On December 4, 2024, Ms. Boyd filed a Petition for Protection from Abuse naming Mrs. Shenton as the defendant, alleging that Mrs. Shenton and her partner, Mr. Vicknair, were abusing and stalking Ms. Boyd while she lived with Mr. Shenton. In her Petition for Protection from Abuse, Ms. Boyd sought a Temporary Restraining Order and detailed numerous allegations against Mrs. Shenton and Mr. Vicknair.
The trial court entered a temporary restraining order (TRO) against Mrs. Shenton on December 4, 2024, finding that the allegations constituted an immediate and present danger of stalking.

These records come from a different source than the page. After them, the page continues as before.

(** A receipt is given to the session that previewed, for the current plan of
    that session and account, in time and for the preview's token, and it claims
    nothing: every device that differs is listed as unknown. *)
Theorem comfort_confirm_claims_nothing c actor core home preview_id value w rc w' :
  comfort_service_reachable w -> confirm_of c actor core home preview_id value w = (Ok rc, w') ->
  exists body r plan readbacks, value = Shaped body /\
    r ∈ cb_previews (wc_comfort w) /\ vw_id (vw_values r) = preview_id /\
    vw_actor_id (vw_values r) = p_id actor /\ vw_family_id (vw_values r) = p_family_id actor /\
    vw_token_hash (vw_values r) = hash_token (nb_confirmToken body) /\
    assert_current (cx_auth_now c) (wc_auth w) actor = Ok tt /\
    current_id (wc_comfort w) = Some (cpl_planId plan) /\
    cpl_sessionFamilyId plan = p_family_id actor /\ cpl_policyRevision plan = nb_expectedPolicyRevision body /\
    ct_requestId rc = vw_request_id (vw_values r) /\ ct_planId rc = cpl_planId plan /\
    ct_status rc = RcUnknown /\
    Forall (fun x => cs_status x = StUnknown /\ cs_readback x = None) (ct_results rc) /\
    (w' <> w -> cx_now c <= vw_expires_at (vw_values r) /\
       (fun x => (cs_roomId x, cs_targetKind x)) <$> ct_results rc
       = (fun x : device_change => x.1.1) <$> changes (desired_of plan) (seen_of readbacks)).
Proof.
  intros Hd%comfort_service_reachable_inv Hc.
  apply (stored_confirm_outcome _ _ _ _ _ _ _ _ _ Hd) in Hc as [[_ Hno]|(body & r & plan & rb & rc' & -> & E & Ha)];
    [by destruct (Hno rc)|]. injection E as <-.
  destruct Ha as [[Hr Hid] [Hs1 Hs2] [Hact Hfam] Ht (Hc1 & Hc2 & _ & Hc4) _ Hrc (_ & Hu1 & Hu2 & Hu3 & Hu4)].
  unfold comfort_actor in Hact. apply bind_ok in Hact as ([] & Hcur & _).
  exists body, r, plan, rb. split_and!; try done; try congruence.
  intros Hne. destruct Hrc as [[-> _]|(_ & Hexp & -> & _)]; [done|]. split; [done|].
  rewrite <- list_fmap_compose. apply list_fmap_ext. intros i [[[room k] d] o] _. done.
Qed.

(** A confirmation is repeated: every later confirmation of the preview that is
    answered gives the same receipt and changes nothing. *)
Theorem comfort_confirm_repeats c c' actor actor' core core' home home' preview_id value value' w rc w1 w2 rc' w3 :
  comfort_service_reachable w -> confirm_of c actor core home preview_id value w = (Ok rc, w1) ->
  rtc comfort_service_step w1 w2 ->
  confirm_of c' actor' core' home' preview_id value' w2 = (Ok rc', w3) -> rc' = rc /\ w3 = w2.
Proof.
  intros Hd%comfort_service_reachable_inv Hc Hs Hc'.
  apply (stored_confirm_outcome _ _ _ _ _ _ _ _ _ Hd) in Hc as [[_ Hno]|(body & r & plan & rb & x & _ & E & Ha)];
    [by destruct (Hno rc)|]. injection E as <-.
  pose proof (accepted_inv _ _ _ _ _ _ _ _ _ _ Hd Ha) as Hd1.
  assert (exists r1, r1 ∈ cb_previews (wc_comfort w1) /\ vw_id (vw_values r1) = preview_id /\
    vw_receipt (vw_values r1) = Some (Shaped rc)) as (r1 & Hr1 & Hid1 & Hrc1).
  { destruct Ha as [[Hr Hid] _ _ _ _ _ [[-> Hrc]|(_ & _ & _ & ->)] _]; [by exists r|].
    exists (tagged preview_tag (with_receipt rc (vw_values r))). split; [|done]. cbn.
    pose proof (sql_update_elem_2 (fun x => vw_id (vw_values x) = preview_id)
      (fun _ => tagged preview_tag (with_receipt rc (vw_values r))) _ _ Hr) as Hin.
    cbn in Hin. by rewrite decide_True in Hin. }
  destruct (comfort_service_steps_inv _ _ Hd1 Hs) as [Hd2 Hg].
  pose proof (gr_receipts _ _ Hg r1 Hr1 ltac:(congruence)) as Hr2.
  apply (stored_confirm_outcome _ _ _ _ _ _ _ _ _ Hd2) in Hc' as [[_ Hno]|(body' & r' & plan' & rb' & x' & _ & E & Ha')];
    [by destruct (Hno rc')|]. injection E as <-.
  destruct Ha' as [[Hr' Hid'] _ _ _ _ _ Hrec _].
  assert (r' = r1) as -> by (eapply (nodup_column_inj (fun r => vw_id (vw_values r))); [apply Hd2|..]; congruence).
  destruct Hrec as [[-> Hx]|(Hn & _)]; [split; [congruence|done]|congruence].
Qed.
(* ===== verification/Chores.v ===== *)
(** * Fair chores: the rotation store

    [server/larenor_server/fair_chores/service.py] on the tables of
    [schema.py]: recurring chores that rotate over the members of a household.
    Every change of a task appends an event that holds the new task and is
    linked to the preceding event of that task; a task is only served when the
    whole chain verifies and ends in it. *)

From S2P Require Import Prelude Auth.

Definition MAX_MEMBERS : Z := 32.
Definition MAX_CHORE_TITLE : Z := 200.
Definition MAX_HISTORY : Z := 10000.

Record HouseholdMembers := { hm_revision : Z; hm_ids : list ustr }.

(** [HouseholdMembers.__post_init__] *)
Definition HouseholdMembers_new `{UnicodeData} (revision : Z) (ids : list ustr)
  : res HouseholdMembers :=
  _ ← raise_if (revision < 1 \/ ~ 1 <= Z.of_nat (length ids) <= MAX_MEMBERS \/
                ~ NoDup ids \/ ~ Forall _identifier ids)
        (ValueError "invalid_household_members");
  Ok {| hm_revision := revision; hm_ids := ids |}.

(** A finite double is an integer multiple of the least positive double; a
    time in seconds is that integer. *)
Record ChoreTask := {
  ct_id : ustr;
  ct_core_id : ustr;
  ct_home_id : ustr;
  ct_title : ustr;
  ct_revision : Z;
  ct_assignee_id : ustr;
  ct_members_revision : Z;
  ct_member_order : list ustr;
  ct_timezone_name : ustr;
  ct_interval_days : Z;
  ct_due_at : Z;
}.
#[export] Instance ChoreTask_eq_dec : EqDecision ChoreTask.
Proof. solve_decision. Defined.

Inductive chore_action := Created | Completed | Deferred.
#[export] Instance chore_action_eq_dec : EqDecision chore_action.
Proof. solve_decision. Defined.
Definition chore_action_name (a : chore_action) : string :=
  match a with Created => "created" | Completed => "completed" | Deferred => "deferred" end.
Definition chore_action_of (s : string) : option chore_action :=
  if decide (s = "created"%string) then Some Created
  else if decide (s = "completed"%string) then Some Completed
  else if decide (s = "deferred"%string) then Some Deferred else None.

Record ChoreReceipt := {
  cr_event_id : ustr;
  cr_command_id : ustr;
  cr_action : chore_action;
  cr_task : ChoreTask;
}.

Record ChoreEvent := {
  ce_event_id : ustr;
  ce_action : chore_action;
  ce_actor_id : ustr;
  ce_revision : Z;
  ce_occurred_at : Z;
}.

(** ** Tables *)

(** A JSON column holds the value its text denotes. *)
Record chore_row := {
  cw_id : ustr;
  cw_core_id : ustr;
  cw_home_id : ustr;
  cw_title : ustr;
  cw_revision : Z;
  cw_assignee_id : ustr;
  cw_members_revision : Z;
  cw_member_order_json : jval;
  cw_timezone_name : ustr;
  cw_interval_days : Z;
  cw_due_at : Z;
  cw_created_at : Z;
  cw_updated_at : Z;
}.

The TRO ordered Mrs. Shenton to refrain from contacting, stalking, or harassing Mrs. Boyd and ordered Mrs. Shenton not to go within 100 feet of Ms. Boyd. The TRO set an injunction hearing for December 12, 2024.
At the December 12, 2024 hearing, the trial court questioned Ms. Boyd about representing herself throughout the proceedings. Ms. Boyd indicated that she chose to represent herself. She then began calling witnesses, including Mr. Shenton and Mrs. Shenton, and asked about events surrounding the allegations in her Petition. The injunction hearing was not concluded on December 12, 2024. On December 16, 2024, the trial court reset the hearing for injunctive relief to January 24, 2025, and extended the effects of the December 4, 2024 TRO to that date.1
On December 27, 2024, Mrs. Shenton filed her own Petition for Protection from Abuse on behalf of herself and her two minor children, asserting allegations of stalking and verbal abuse against Ms. Boyd, and asking that Ms. Boyd be forced to vacate the Laplace residence. Mrs. Shenton claimed that Ms. Boyd told people at the children's games that she (Mrs. Shenton) was a bad mother and that Ms. Boyd harassed her by constantly videoing her and measuring the physical distance between them to determine if Mrs. Shenton had violated the December 4, 2024 protective order. On December 27, 2024, the trial court entered a TRO ordering Ms. Boyd to remain at least 50 feet from Mrs. Shenton and to refrain from contacting, stalking, or harassing Mrs. Shenton. The TRO also set a hearing for injunctive relief for January 24, 2025. On December 30, 2024, the trial court reset the hearing date to January 31, 2025.2
On January 30, 2025, the trial court continued the effectiveness of the December 4, 2024 TRO through February 26, 2025. The order also indicated that the parties could attend the same sporting events in support of the minor children, but they were to remain at least 20 feet apart at all times and were to refrain from making derogatory or inflammatory statements about one another in person, through third parties, via electronic communications, on social media, or to the children.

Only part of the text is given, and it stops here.